Arlo Guthrie at the Pitman Theater, Alverno College; Milwaukee, Wisconsin
Friday; April 21, 2006
Review written by Tom Wilmeth
Arlo Guthrie has been forced to live his life in shadows. His famous father Woody Guthrie has been a touchstone for politicized folk music since the 1940s. Often best known for being the son of the man who wrote “This Land is Your Land,” Arlo has also lived in the intimidating shadow of the disease that killed his father, a hereditary neurological disorder with symptoms similar to Lou Gehrig’s Disease.
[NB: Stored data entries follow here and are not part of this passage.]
Lemma reconcileOutpost_on pk s c n resolved refs :
  world s c n -> providerExists c pk = true -> s.(rs_resolved) = Some resolved -> resolved.(Resolved_Proxy) = Some refs ->
  achieves (reconcileOutpost pk) s c (fun s' _ c' =>
    world s' c' n /\ s'.(rs_resolved) = s.(rs_resolved) /\ (exists outposts, c' = set_outposts outposts c) /\
    exists o, c'.(fk_outposts) !! refs.(ProxyReferences_Outpost) = Some o /\ pk ∈ o.(Outpost_Providers)).
Proof.
  intros [Hok Hslug Hcache Hroom] Hpk Hr Hp. eapply mwp_mono.
  - apply (mwp_env (join_first_env pk)); [by intros R q c1 r c2 [? _]|done|done|].
    by eapply reconcileOutpost_spec; [apply server_members_live| | |].
  - intros s' r c' Hs a ->. destruct (c.(fk_outposts) !! _) eqn:Ho.
    + destruct Hs as (_ & -> & -> & Hin). split_and!; [|done|by eexists|done]. split; [by apply moved_ok|done|by apply (cache_ok_frame _ c)|done].
    + by destruct Hs as [[e He] _].
Qed.

(** The export of the credentials only reads from authentik. *)
Lemma exportCredentials_on pk s c : achieves (exportCredentials pk) s c (fun s' _ c' => s' = s /\ c' = c).
Proof.
  apply (achieves_reads [Reads; KubeWrites]); [apply calls_exportCredentials|done|]. unfold exportCredentials, get_app, record_event.
  repeat achieve_step. destruct (SetControllerReference _ _); repeat achieve_step. done.
Qed.
End outpost.

(** ** The Provider *)

Section provider.
Context `{KubeLib} `{ModelJSON}.

(** The Provider [pk] is of the type of the spec, and as desired for the resolved references. *)
Definition provider_reached (provider : ProviderSpec) (r : Resolved) (pk : Z) (c : Client) : Prop :=
  match provider.(Provider_Proxy) with
  | Some proxy => exists flows refs, r.(Resolved_Flows) = Some flows /\ r.(Resolved_Proxy) = Some refs /\
      proxy_matching (desiredProxyProvider provider proxy flows refs) pk c
  | None => exists oauth2 flows refs, provider.(Provider_OAuth2) = Some oauth2 /\
      r.(Resolved_Flows) = Some flows /\ r.(Resolved_OAuth2) = Some refs /\
      oauth2_matching (desiredOAuth2Provider provider oauth2 flows refs) pk c
  end.

Lemma provider_reached_exists provider r pk c : provider_reached provider r pk c -> providerExists c pk = true.
Proof.
  unfold provider_reached, providerExists. destruct provider.(Provider_Proxy) as [proxy|].
  - intros (flows & refs & _ & _ & q & -> & _). done.
  - intros (oauth2 & flows & refs & _ & _ & _ & q & -> & _). by rewrite orb_true_r.
Qed.

Lemma provider_reached_frame provider r pk c c' :
  c'.(fk_proxyProviders) = c.(fk_proxyProviders) -> c'.(fk_oauth2Providers) = c.(fk_oauth2Providers) ->
  provider_reached provider r pk c -> provider_reached provider r pk c'.
Proof.
  intros Hp Ho. unfold provider_reached, proxy_matching, oauth2_matching. by rewrite Hp, Ho.
Qed.

(** The name of a new Provider is the one of the spec, if that has one. *)
Lemma providerName_spec spec provider name :
  spec.(Spec_Provider) = Some provider -> providerName spec = Some name ->
  forall n, provider.(Provider_Name) = Some n -> name = n.
Proof. unfold providerName. intros -> Hn n Hp. simpl in Hn. rewrite Hp in Hn. by injection Hn. Qed.

Lemma get_providerHandler_on s c provider r (Q : reconcileState -> providerHandler -> Client -> Prop) :
  s.(rs_app).(App_Spec).(Spec_Provider) = Some provider -> s.(rs_resolved) = Some r ->
  match provider.(Provider_Proxy) with
  | Some proxy => forall flows refs, r.(Resolved_Flows) = Some flows -> r.(Resolved_Proxy) = Some refs ->
      Q s (proxyProviderHandler proxy (desiredProxyProvider provider proxy flows refs)) c
  | None => forall oauth2 flows refs, provider.(Provider_OAuth2) = Some oauth2 -> r.(Resolved_Flows) = Some flows ->
      r.(Resolved_OAuth2) = Some refs -> Q s (oauth2ProviderHandler (desiredOAuth2Provider provider oauth2 flows refs)) c
  end ->
  achieves get_providerHandler s c Q.
Proof.
  intros Hp Hr HQ. unfold get_providerHandler, get_app, get_resolved. repeat achieve_step. simplify_eq.
  destruct provider.(Provider_Proxy) as [proxy|]; repeat achieve_step; by apply HQ.
Qed.

Lemma reconcileProvider_reached application s c n provider r :
  0 <= n -> world s c (n + 2) -> s.(rs_app).(App_Spec).(Spec_Provider) = Some provider ->
  valid_provider provider = true -> s.(rs_resolved) = Some r ->
  achieves (reconcileProvider application) s c (fun s' pk c' =>
    provider_reached provider r pk c' /\ keeps_others c c' /\ world s' c' n /\ s'.(rs_resolved) = Some r).
Proof.
  intros Hn Hw Hp Hv Hr. unfold provider_reached. rewrite <- Hr.
  pose proof (providerName_spec s.(rs_app).(App_Spec) provider) as Hname.
  unfold valid_provider in Hv. valid_split. destruct provider.(Provider_Proxy) as [proxy|] eqn:Hx.
  - destruct r.(Resolved_Flows) as [flows|] eqn:Hf, r.(Resolved_Proxy) as [refs|] eqn:Hpx.
    2-4: unfold reconcileProvider; achieve_step; (eapply get_providerHandler_on; [done|done|]); rewrite Hx; congruence.
    eapply achieves_mono.
    + eapply (reconcileProvider_on (proxyProviderHandler proxy (desiredProxyProvider provider proxy flows refs)));
        [apply proxy_handler_on|done|done|..].
      * destruct (typed_external_host _ (desired_proxy_typed provider proxy flows refs ltac:(done))) as (host & Hh & _).
        by exists host.
      * intros name Hn' k. by apply Hname.
      * eapply get_providerHandler_on; [done|done|]. rewrite Hx. intros. by simplify_eq.
    + intros s' pk c' (Hm & Hk & Hw' & Hr'). split_and!; [|done|done|done]. by exists flows, refs.
  - destruct provider.(Provider_OAuth2) as [oauth2|] eqn:Ho; [|done].
    destruct r.(Resolved_Flows) as [flows|] eqn:Hf, r.(Resolved_OAuth2) as [refs|] eqn:Hpx.
    2-4: unfold reconcileProvider; achieve_step; (eapply get_providerHandler_on; [done|done|]); rewrite Hx; congruence.
    eapply achieves_mono.
    + eapply (reconcileProvider_on (oauth2ProviderHandler (desiredOAuth2Provider provider oauth2 flows refs)));
        [apply oauth2_handler_on|done|done|..].
      * intros name Hn' k. by apply Hname.
      * eapply get_providerHandler_on; [done|done|]. rewrite Hx. intros. by simplify_eq.
    + intros s' pk c' (Hm & Hk & Hw' & Hr'). split_and!; [|done|done|done]. by exists oauth2, flows, refs.
Qed.
(** What the block of the Provider leaves: [pk] is the Provider of the spec, and a Proxy Provider is in its Outpost. *)
Definition provider_done (spec : AuthentikApplicationSpec) (r : Resolved) (pk : option Z) (c : Client) : Prop :=
  match spec.(Spec_Provider) with
  | None => pk = None
  | Some provider => exists k, pk = Some k /\ provider_reached provider r k c /\
      (is_Some provider.(Provider_Proxy) -> exists refs o, r.(Resolved_Proxy) = Some refs /\
         c.(fk_outposts) !! refs.(ProxyReferences_Outpost) = Some o /\ k ∈ o.(Outpost_Providers))
  end.

Lemma provider_done_frame spec r pk c c' :
  c'.(fk_proxyProviders) = c.(fk_proxyProviders) -> c'.(fk_oauth2Providers) = c.(fk_oauth2Providers) ->
  c'.(fk_outposts) = c.(fk_outposts) -> provider_done spec r pk c -> provider_done spec r pk c'.
Proof.
  intros Hp Ho Hx. unfold provider_done. rewrite Hx. destruct spec.(Spec_Provider); [|done].
  intros (k & -> & Hk & Hin). exists k. split_and!; [done|by eapply provider_reached_frame|done].
Qed.

Section spec.
Context (spec : AuthentikApplicationSpec) (Hspec : valid_spec spec = true).

Lemma reconcile_provider_on observed s c n r :
  0 <= n -> world s c (n + 2) -> resolved_state spec s -> s.(rs_resolved) = Some r ->
  achieves (reconcile_provider observed) s c (fun s' pk c' =>
    provider_done spec r pk c' /\ world s' c' n /\ s'.(rs_resolved) = Some r /\
    c'.(fk_applications) = c.(fk_applications) /\ c'.(fk_bindings) = c.(fk_bindings)).
Proof.
  intros Hn Hw Hs Hr. pose proof (proj1 Hs) as Ha. unfold has_spec in Ha. unfold provider_done.
  pose proof Hspec as Hv. unfold valid_spec in Hv. valid_split.
  unfold reconcile_provider, get_app, get_resolved. do 4 achieve_step. rewrite Ha.
  destruct spec.(Spec_Provider) as [provider|] eqn:Hp.
  2: { achieve_step. split_and!; try done. eapply world_weaken; [|done]. lia. }
  achieve_step. eapply achieves_mono.
  { apply (achieves_safe (resolved_state spec)); [by apply (safe_reconcileProvider spec Hspec provider Hp)|done|].
    eapply (reconcileProvider_reached observed s c n provider r); [done|done|by rewrite Ha|done|done]. }
  intros s1 pk c1 ((Hpk & [Hk1 Hk2 Hk3] & Hw1 & Hr1) & Hs1 & _). do 6 achieve_step.
  pose proof (proj1 Hs1) as Ha1. unfold has_spec in Ha1.
  match goal with H : Spec_Provider _ = Some ?a |- _ => rewrite Ha1, Hp in H; injection H as <- end. achieve_step.
  apply (achieves_mono _ _ _ (fun s2 _ c2 => world s2 c2 n /\ s2.(rs_resolved) = Some r /\ (exists outposts, c2 = set_outposts outposts c1) /\
    (is_Some provider.(Provider_Proxy) -> exists refs o, r.(Resolved_Proxy) = Some refs /\
       c2.(fk_outposts) !! refs.(ProxyReferences_Outpost) = Some o /\ pk ∈ o.(Outpost_Providers)))).
  - pose proof Hpk as Hex. apply provider_reached_exists in Hex. unfold provider_reached in Hpk.
    destruct provider.(Provider_Proxy) as [proxy|].
    + destruct Hpk as (flows & refs & _ & Hrefs & _). eapply achieves_mono; [exact (reconcileOutpost_on pk s1 c1 n r refs Hw1 Hex Hr1 Hrefs)|].
      intros s2 [] c2 (Hw2 & Hr2 & Hc2 & Hin). split_and!; [done|congruence|done|]. intros _. destruct Hin as (o & Ho). by exists refs, o.
    + achieve_step. split_and!; [done|done|exists c1.(fk_outposts); by rewrite set_outposts_same|]. by intros [].
  - intros s2 [] c2 (Hw2 & Hr2 & (outposts & ->) & Hin). do 5 achieve_step.
    apply (achieves_mono _ _ _ (fun s3 _ c3 => s3 = s2 /\ c3 = set_outposts outposts c1)).
    + destruct (secret_missing _); [apply exportCredentials_on|by achieve_step].
    + intros s3 [] c3 [-> ->]. achieve_step. split_and!; [|done|done|done|done]. by exists pk.
Qed.
End spec.
End provider.
(** X18: The consistency score only tells how many of the three stances are not
    zero: it is 0 for fewer than three answers or no stance at all, 1 for
    one or two stances and 2 for three.  It is never negative. *)
Theorem consistency_score_counts_stances
    (questionsAnswered : list (question * answer)) :
  calculateConsistencyScore questionsAnswered =
  (if (length questionsAnswered <? 3)%nat then 0%Z
   else match stancesTaken
                (fold_left addStance questionsAnswered
                   {| theologicalStance := 0; scientificStance := 0;
                      politicalStance := 0 |}) with
        | 0%nat => 0%Z
        | 1%nat | 2%nat => 1%Z
        | _ => 2%Z
        end) /\
  (0 <= calculateConsistencyScore questionsAnswered <= 2)%Z.
Proof.
  unfold calculateConsistencyScore.
  destruct (length questionsAnswered <? 3)%nat; [split; [done|lia]|].
  set (s := fold_left addStance questionsAnswered _).
  assert (Hval : Math_round
            ((consistency (theologicalStance s) + consistency (scientificStance s)
              + consistency (politicalStance s)) / 3 * 2) =
          match stancesTaken s with
          | 0%nat => 0%Z
          | 1%nat | 2%nat => 1%Z
          | _ => 2%Z
          end).
  { unfold stancesTaken.
    erewrite Math_round_compat.
    2:{ rewrite !consistency_value. reflexivity. }
    destruct (theologicalStance s =? 0)%Z, (scientificStance s =? 0)%Z,
             (politicalStance s =? 0)%Z; reflexivity. }
  rewrite Hval. split; [done|].
  destruct (stancesTaken s) as [|[|[|n]]]; lia.
Qed.

(** *** Strengths and weaknesses *)

(** X19: No game is credited with a strength and charged with the weakness in
    the same matter: diplomatic skill and poor council relations, quick and
    slow decisions, good and low completion exclude each other. *)
Theorem strengths_exclude_weaknesses (g : gameData) :
  Forall (fun pair => ~ (pair.1 ∈ identifyStrengths g /\ pair.2 ∈ identifyWeaknesses g))
    opposites.
Proof.
  unfold opposites, identifyStrengths, identifyWeaknesses, averageBelow,
    averageAbove.
  destruct (Nat.eqb_spec (length (councilsOffended g)) 0) as [Hc0|Hc0],
           (Nat.leb_spec 3 (length (councilsOffended g))) as [Hc3|Hc3],
           (Nat.ltb_spec 5 (length (questionsAnswered g))) as [Hq5|Hq5],
           (Nat.ltb_spec (length (questionsAnswered g)) 3) as [Hq3|Hq3];
    try lia;
    (destruct (averageResponseTime g) as [t|];
     [destruct (num_lt t 5000) eqn:Hfast, (num_lt 15000 t) eqn:Hslow;
      [apply num_lt_spec in Hfast; apply num_lt_spec in Hslow; exfalso; lra| | |]
     |]);
    repeat constructor; simpl; intros [Hs Hw];
    repeat (apply elem_of_cons in Hs as [Hs|Hs]; [discriminate Hs|]);
    repeat (apply elem_of_cons in Hw as [Hw|Hw]; [discriminate Hw|]);
    (by apply elem_of_nil in Hs) || (by apply elem_of_nil in Hw).
Qed.

(** *** The council term for councils of the council manager *)

Lemma severityOf_manager_council (c : CouncilManager.council) :
  severityOf (ofCouncil c) = "medium"%string.
Proof.
  unfold severityOf, ofCouncil. simpl.
  by destruct (CouncilManager.lastReaction c).
Qed.

Lemma penalties_of_manager_councils (cs : list CouncilManager.council) :
  penalties (map ofCouncil cs) == -3 * inject_Z (Z.of_nat (length cs)).
Proof.
  induction cs as [|c cs IH]; [reflexivity|].
  cbn [map penalties foldr length]. fold (penalties (map ofCouncil cs)).
  rewrite IH, Nat2Z.inj_succ, <- Z.add_1_r, inject_Z_plus.
  assert (Hm : penaltyPerCouncil * labelMultiplier (severityOf (ofCouncil c)) == -3).
  { by rewrite severityOf_manager_council. }
  rewrite Hm. change (inject_Z 1) with 1. ring.
Qed.

(** X20: The reactions the council manager stores carry no severity, so for the
    councils it reports the verdict's council term depends on their number
    alone: each costs 3 points, and from four councils on the term is -10. *)
Theorem council_term_counts_councils (cs : list CouncilManager.council) :
  exists score,
    calculateCouncilScore (map ofCouncil cs) = Num score /\
    score == Math_max (-10) (-3 * inject_Z (Z.of_nat (length cs))) /\
    ((4 <= length cs)%nat -> score == -10).
Proof.
  assert (Hcs : Forall (fun c => inherited_name (severityOf c) = false)
                  (map ofCouncil cs)).
  { induction cs as [|c cs IH]; [constructor|].
    constructor; [by rewrite severityOf_manager_council|exact IH]. }
  unfold calculateCouncilScore.
  destruct (fold_penalties (map ofCouncil cs) 0 Hcs) as (total & -> & Heq).
  exists (Math_max (-10) total). split; [reflexivity|].
  assert (Hscore : Math_max (-10) total
            == Math_max (-10) (-3 * inject_Z (Z.of_nat (length cs)))).
  { apply Math_max_compat.
    rewrite Heq, penalties_of_manager_councils. ring. }
  split; [exact Hscore|].
  intros Hn. rewrite Hscore. unfold Math_max.
  destruct (Qle_bool (-10) (-3 * inject_Z (Z.of_nat (length cs)))) eqn:E;
    [|reflexivity].
  apply Qle_bool_iff in E.
  assert (H4 : inject_Z 4 <= inject_Z (Z.of_nat (length cs))).
  { rewrite <- Zle_Qle. lia. }
  change (inject_Z 4) with 4 in H4. exfalso. lra.
Qed.

Lemma council_term_counts_councils_witness :
  exists score,
    calculateCouncilScore
      (map ofCouncil (replicate 4 (CouncilManager.reformation 2))) = Num score /\
    score == -10.
Proof.
  destruct (council_term_counts_councils
              (replicate 4 (CouncilManager.reformation 2))) as (score & Hs & _ & H).
  exists score. split; [exact Hs|]. apply H. simpl. lia.
Defined.

End VerdictScoresProps.

(** ** State manager: encryption within Latin-1 *)

Module EncryptionLatin1.
Import StateManager Base64Props EncryptionProps.
#[local] Open Scope N_scope.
In 1967 Arlo released his first album to enthusiasm unparalleled in his career since. The record was called “Alice’s Restaurant,” and contained a side-long account of his arrest for littering and its unexpected aftermath. The 18-minute work was not quite talking blues and not quite a folk song. It made his name famous but proved to be a millstone on the order of a band with one huge hit. In fact, to the dismay of some single-minded audience members, Guthrie refused to play the song for many years.
Time changes all things, and Arlo Guthrie now embraces the once-shunned celebrity of his epic – at least to a point. He has embarked on a 40th anniversary tour of Alice’s Restaurant, which he brought to Alverno College’s Pitman Theater on Friday. And while he performed the song, his almost academic rendering of “Alice” was not the high point of his two lengthy sets.
Instead, Guthrie offered songs of white-faced cattle and of various dreams, both darkly cryptic and patriotically inspirational. He performed a stirring rendition of “St. James Infirmary” as a tribute to New Orleans, and credited Bob Dylan’s influence with “Mr. Tambourine Man.” Between the songs Guthrie was relaxed and engaging as he offered several warm accounts of his father, inviting the audience to see Woody Guthrie as a man and a father rather than as an icon.
The backing group included son Abe Guthrie on effectively subtle keyboards, and utility man Gordon Titcomb on steel guitar, mandolin, guitar, and banjo. Arlo himself played some fine lead lines on both 12 and 6-string guitar, and piano for much of the second set, including “City of New Orleans.”
Credit must be given to a performer who can navigate both the legacy of a father’s life and death, and the lingering shadow of his “Alice” fame. There is little the man can do about any of these parts of his past. On Friday, Guthrie emerged from all shadows, personal and professional, by addressing them directly with humor and style. It was clear that he is comfortable with his past, and is willing to share its winding backroads with an appreciative audience.